▶ **WHAT THE EXERCISE ASKS**: Every line containing the word "Stdlib" is to be copied from the data below.

▶ **INPUT FOR THIS TASK**:

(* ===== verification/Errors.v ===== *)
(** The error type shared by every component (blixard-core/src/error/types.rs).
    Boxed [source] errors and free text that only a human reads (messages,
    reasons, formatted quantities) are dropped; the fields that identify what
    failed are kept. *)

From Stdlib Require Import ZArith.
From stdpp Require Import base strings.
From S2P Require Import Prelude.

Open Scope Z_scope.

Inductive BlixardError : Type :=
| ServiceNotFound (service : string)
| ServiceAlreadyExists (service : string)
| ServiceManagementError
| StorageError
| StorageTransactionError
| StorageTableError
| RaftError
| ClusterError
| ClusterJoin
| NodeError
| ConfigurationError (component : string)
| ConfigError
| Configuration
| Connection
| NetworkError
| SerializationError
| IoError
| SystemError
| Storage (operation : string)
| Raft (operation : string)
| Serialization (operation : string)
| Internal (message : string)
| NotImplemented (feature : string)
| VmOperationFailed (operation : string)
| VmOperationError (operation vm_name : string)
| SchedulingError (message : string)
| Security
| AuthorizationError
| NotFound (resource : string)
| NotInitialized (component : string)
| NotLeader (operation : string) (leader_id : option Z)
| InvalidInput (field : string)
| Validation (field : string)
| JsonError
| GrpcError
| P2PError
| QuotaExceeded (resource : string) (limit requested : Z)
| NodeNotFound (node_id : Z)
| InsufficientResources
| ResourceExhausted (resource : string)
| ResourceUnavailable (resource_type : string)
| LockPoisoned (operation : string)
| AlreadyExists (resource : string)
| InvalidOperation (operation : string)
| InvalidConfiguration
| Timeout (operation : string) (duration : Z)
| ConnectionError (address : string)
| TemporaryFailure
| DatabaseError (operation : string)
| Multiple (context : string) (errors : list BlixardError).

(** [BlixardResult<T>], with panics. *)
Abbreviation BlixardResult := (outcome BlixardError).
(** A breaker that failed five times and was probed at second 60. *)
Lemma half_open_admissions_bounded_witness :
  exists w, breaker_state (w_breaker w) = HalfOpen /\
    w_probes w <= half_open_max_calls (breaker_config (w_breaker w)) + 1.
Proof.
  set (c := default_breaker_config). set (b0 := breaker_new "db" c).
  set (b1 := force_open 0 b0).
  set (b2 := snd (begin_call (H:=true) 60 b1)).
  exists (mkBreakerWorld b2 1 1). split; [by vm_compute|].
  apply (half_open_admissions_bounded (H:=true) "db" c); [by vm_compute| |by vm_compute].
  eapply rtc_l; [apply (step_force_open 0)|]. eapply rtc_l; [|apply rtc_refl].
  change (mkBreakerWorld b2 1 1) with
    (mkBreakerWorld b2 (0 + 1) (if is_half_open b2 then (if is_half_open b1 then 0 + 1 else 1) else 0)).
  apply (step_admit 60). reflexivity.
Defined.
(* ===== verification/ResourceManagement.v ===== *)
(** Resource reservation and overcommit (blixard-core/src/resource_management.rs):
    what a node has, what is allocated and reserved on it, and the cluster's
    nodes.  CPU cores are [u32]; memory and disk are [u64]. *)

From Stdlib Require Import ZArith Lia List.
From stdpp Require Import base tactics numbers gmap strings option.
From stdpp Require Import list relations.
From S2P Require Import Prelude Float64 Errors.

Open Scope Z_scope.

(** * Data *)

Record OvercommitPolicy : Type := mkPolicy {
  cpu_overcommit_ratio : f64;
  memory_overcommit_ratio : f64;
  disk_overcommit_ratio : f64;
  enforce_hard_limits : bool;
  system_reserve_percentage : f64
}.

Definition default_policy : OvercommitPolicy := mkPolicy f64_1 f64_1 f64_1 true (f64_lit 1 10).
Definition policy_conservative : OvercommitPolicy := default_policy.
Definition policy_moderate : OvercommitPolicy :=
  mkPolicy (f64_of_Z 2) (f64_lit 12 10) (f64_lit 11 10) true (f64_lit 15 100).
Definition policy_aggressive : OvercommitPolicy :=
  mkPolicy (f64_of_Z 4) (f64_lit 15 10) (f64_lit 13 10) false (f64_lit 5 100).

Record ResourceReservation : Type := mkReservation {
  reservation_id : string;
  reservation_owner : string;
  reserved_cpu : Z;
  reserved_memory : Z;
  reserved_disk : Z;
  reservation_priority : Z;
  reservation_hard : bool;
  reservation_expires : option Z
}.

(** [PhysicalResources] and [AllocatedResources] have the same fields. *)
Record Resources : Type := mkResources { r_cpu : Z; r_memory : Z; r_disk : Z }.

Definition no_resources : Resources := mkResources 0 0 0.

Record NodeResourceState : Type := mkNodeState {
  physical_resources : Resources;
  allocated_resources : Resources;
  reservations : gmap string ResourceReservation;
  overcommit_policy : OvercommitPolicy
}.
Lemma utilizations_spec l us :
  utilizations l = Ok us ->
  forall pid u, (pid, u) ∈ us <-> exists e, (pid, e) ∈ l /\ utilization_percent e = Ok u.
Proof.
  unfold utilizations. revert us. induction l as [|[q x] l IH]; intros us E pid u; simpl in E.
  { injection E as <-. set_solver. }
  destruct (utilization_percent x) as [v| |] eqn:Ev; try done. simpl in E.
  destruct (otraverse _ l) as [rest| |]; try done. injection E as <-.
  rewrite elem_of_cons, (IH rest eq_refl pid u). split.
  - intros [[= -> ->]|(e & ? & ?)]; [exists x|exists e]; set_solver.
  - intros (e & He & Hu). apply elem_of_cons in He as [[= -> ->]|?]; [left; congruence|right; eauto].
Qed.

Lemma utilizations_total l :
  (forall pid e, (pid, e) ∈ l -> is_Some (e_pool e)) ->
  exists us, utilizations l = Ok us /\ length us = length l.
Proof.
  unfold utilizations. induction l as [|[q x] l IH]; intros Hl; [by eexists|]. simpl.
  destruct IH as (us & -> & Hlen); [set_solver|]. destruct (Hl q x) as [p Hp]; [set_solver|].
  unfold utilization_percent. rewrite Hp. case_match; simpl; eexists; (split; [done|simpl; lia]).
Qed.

▶ **ANSWER TO THIS TASK**:
From Stdlib Require Import ZArith.
From Stdlib Require Import ZArith Lia List.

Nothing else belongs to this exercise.